• **WHAT TO WORK ON**:
Check every line of the entries below for the word "startTime". Then give the number of lines that have it, with nothing added.
+++ RECORDS SUPPLIED
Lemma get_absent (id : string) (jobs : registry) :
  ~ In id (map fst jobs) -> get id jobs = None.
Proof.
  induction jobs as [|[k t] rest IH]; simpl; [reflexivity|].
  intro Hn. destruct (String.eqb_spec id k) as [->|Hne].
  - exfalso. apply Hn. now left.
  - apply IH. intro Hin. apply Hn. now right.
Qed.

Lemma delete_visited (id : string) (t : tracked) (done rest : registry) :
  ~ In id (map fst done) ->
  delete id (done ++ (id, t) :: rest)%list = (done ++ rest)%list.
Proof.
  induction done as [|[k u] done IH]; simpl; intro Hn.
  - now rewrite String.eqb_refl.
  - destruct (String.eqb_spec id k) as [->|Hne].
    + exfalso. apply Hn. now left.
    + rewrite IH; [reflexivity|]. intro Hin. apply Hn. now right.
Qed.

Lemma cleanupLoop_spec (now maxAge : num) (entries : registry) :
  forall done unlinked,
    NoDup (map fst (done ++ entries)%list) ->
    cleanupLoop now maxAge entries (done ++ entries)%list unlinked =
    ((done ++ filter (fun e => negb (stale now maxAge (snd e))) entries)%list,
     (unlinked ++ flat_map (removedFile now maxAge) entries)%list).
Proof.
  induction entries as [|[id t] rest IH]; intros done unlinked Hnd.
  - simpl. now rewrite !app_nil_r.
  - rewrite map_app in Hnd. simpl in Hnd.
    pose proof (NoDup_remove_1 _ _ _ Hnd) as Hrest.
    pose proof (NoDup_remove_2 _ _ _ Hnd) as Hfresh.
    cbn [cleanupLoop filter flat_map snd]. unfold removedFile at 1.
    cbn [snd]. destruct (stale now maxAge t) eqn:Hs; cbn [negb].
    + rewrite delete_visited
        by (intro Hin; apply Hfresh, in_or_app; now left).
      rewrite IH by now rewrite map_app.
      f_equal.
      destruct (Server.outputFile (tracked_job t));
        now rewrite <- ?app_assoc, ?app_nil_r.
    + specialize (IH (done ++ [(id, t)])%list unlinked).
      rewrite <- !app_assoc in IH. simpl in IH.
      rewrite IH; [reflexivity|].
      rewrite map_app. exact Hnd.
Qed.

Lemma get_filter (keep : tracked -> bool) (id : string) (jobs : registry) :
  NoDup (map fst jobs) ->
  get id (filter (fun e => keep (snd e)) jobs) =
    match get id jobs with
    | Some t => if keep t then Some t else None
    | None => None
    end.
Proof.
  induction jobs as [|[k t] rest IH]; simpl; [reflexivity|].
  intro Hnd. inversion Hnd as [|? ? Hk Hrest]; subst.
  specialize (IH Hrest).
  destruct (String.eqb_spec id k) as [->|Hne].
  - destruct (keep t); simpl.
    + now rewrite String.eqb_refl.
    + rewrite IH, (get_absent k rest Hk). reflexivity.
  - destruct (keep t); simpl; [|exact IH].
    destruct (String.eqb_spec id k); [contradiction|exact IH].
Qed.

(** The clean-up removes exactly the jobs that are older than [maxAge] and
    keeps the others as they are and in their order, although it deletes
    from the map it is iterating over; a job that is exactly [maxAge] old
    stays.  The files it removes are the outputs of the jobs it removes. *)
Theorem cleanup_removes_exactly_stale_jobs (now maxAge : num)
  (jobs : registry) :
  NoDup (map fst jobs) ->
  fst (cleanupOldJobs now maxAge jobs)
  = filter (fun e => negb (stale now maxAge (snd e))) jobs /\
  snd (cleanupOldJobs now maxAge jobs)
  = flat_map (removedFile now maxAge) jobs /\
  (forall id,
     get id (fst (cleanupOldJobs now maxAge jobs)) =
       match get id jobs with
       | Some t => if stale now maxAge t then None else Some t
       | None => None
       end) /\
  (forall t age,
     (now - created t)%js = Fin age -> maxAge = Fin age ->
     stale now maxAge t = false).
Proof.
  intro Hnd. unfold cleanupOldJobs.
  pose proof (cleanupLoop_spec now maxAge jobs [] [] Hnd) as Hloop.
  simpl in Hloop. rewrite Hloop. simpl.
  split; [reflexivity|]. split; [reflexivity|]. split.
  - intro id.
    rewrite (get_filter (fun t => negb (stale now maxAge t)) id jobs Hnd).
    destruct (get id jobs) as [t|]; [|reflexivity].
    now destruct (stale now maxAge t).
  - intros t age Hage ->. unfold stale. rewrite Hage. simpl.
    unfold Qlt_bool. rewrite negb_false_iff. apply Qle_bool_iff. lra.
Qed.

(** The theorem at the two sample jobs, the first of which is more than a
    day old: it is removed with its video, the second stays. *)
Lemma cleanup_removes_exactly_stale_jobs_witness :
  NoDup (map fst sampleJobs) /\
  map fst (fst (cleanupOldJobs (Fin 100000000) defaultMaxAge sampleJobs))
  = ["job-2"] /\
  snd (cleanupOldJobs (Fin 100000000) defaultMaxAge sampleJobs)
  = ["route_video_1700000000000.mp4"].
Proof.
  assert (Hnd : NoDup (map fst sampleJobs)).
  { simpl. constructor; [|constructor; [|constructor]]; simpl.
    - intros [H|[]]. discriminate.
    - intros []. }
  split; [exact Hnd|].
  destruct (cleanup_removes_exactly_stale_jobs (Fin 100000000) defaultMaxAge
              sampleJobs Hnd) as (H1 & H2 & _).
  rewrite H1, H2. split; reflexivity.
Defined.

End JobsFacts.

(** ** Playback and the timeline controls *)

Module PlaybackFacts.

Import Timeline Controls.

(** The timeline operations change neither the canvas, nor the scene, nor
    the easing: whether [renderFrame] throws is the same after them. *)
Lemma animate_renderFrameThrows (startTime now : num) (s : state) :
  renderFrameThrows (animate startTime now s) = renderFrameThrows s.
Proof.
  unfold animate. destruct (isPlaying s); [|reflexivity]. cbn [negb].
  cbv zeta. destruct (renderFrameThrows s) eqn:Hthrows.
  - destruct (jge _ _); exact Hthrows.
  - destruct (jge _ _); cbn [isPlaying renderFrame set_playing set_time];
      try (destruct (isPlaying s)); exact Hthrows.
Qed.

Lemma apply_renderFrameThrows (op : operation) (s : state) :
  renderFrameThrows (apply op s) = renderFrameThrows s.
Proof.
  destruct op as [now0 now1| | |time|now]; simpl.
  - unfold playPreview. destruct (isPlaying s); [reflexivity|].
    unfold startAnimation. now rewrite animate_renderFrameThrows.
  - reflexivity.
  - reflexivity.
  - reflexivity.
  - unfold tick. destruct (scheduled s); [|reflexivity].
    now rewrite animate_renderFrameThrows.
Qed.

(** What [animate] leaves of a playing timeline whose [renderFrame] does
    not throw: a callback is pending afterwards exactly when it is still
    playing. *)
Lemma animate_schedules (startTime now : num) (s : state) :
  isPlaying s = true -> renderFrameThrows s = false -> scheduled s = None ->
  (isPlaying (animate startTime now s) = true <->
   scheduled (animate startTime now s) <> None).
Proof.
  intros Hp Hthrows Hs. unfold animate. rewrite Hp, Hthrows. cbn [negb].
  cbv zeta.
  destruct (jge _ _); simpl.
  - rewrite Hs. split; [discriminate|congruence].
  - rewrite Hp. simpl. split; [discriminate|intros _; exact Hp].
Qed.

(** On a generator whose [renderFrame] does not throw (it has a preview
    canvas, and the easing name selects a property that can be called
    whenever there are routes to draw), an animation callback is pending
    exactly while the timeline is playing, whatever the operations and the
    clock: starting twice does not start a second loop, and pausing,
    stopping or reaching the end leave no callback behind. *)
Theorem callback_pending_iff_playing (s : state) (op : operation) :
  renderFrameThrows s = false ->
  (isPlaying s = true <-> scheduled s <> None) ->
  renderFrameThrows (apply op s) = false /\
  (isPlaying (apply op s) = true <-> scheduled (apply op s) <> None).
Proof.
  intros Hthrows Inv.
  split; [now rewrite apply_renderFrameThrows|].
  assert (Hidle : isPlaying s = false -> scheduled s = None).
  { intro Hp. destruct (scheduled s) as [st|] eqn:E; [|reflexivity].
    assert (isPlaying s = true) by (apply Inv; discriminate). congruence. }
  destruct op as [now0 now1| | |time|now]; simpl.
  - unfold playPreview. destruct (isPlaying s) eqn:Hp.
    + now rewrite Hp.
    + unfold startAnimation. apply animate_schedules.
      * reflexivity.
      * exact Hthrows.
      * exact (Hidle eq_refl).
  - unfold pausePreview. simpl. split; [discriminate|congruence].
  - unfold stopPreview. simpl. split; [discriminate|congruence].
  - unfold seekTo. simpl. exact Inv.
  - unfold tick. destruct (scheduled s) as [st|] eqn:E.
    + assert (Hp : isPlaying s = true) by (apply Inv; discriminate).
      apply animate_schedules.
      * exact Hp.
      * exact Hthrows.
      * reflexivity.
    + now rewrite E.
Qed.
++++++
• **EXERCISE OUTPUT**:
5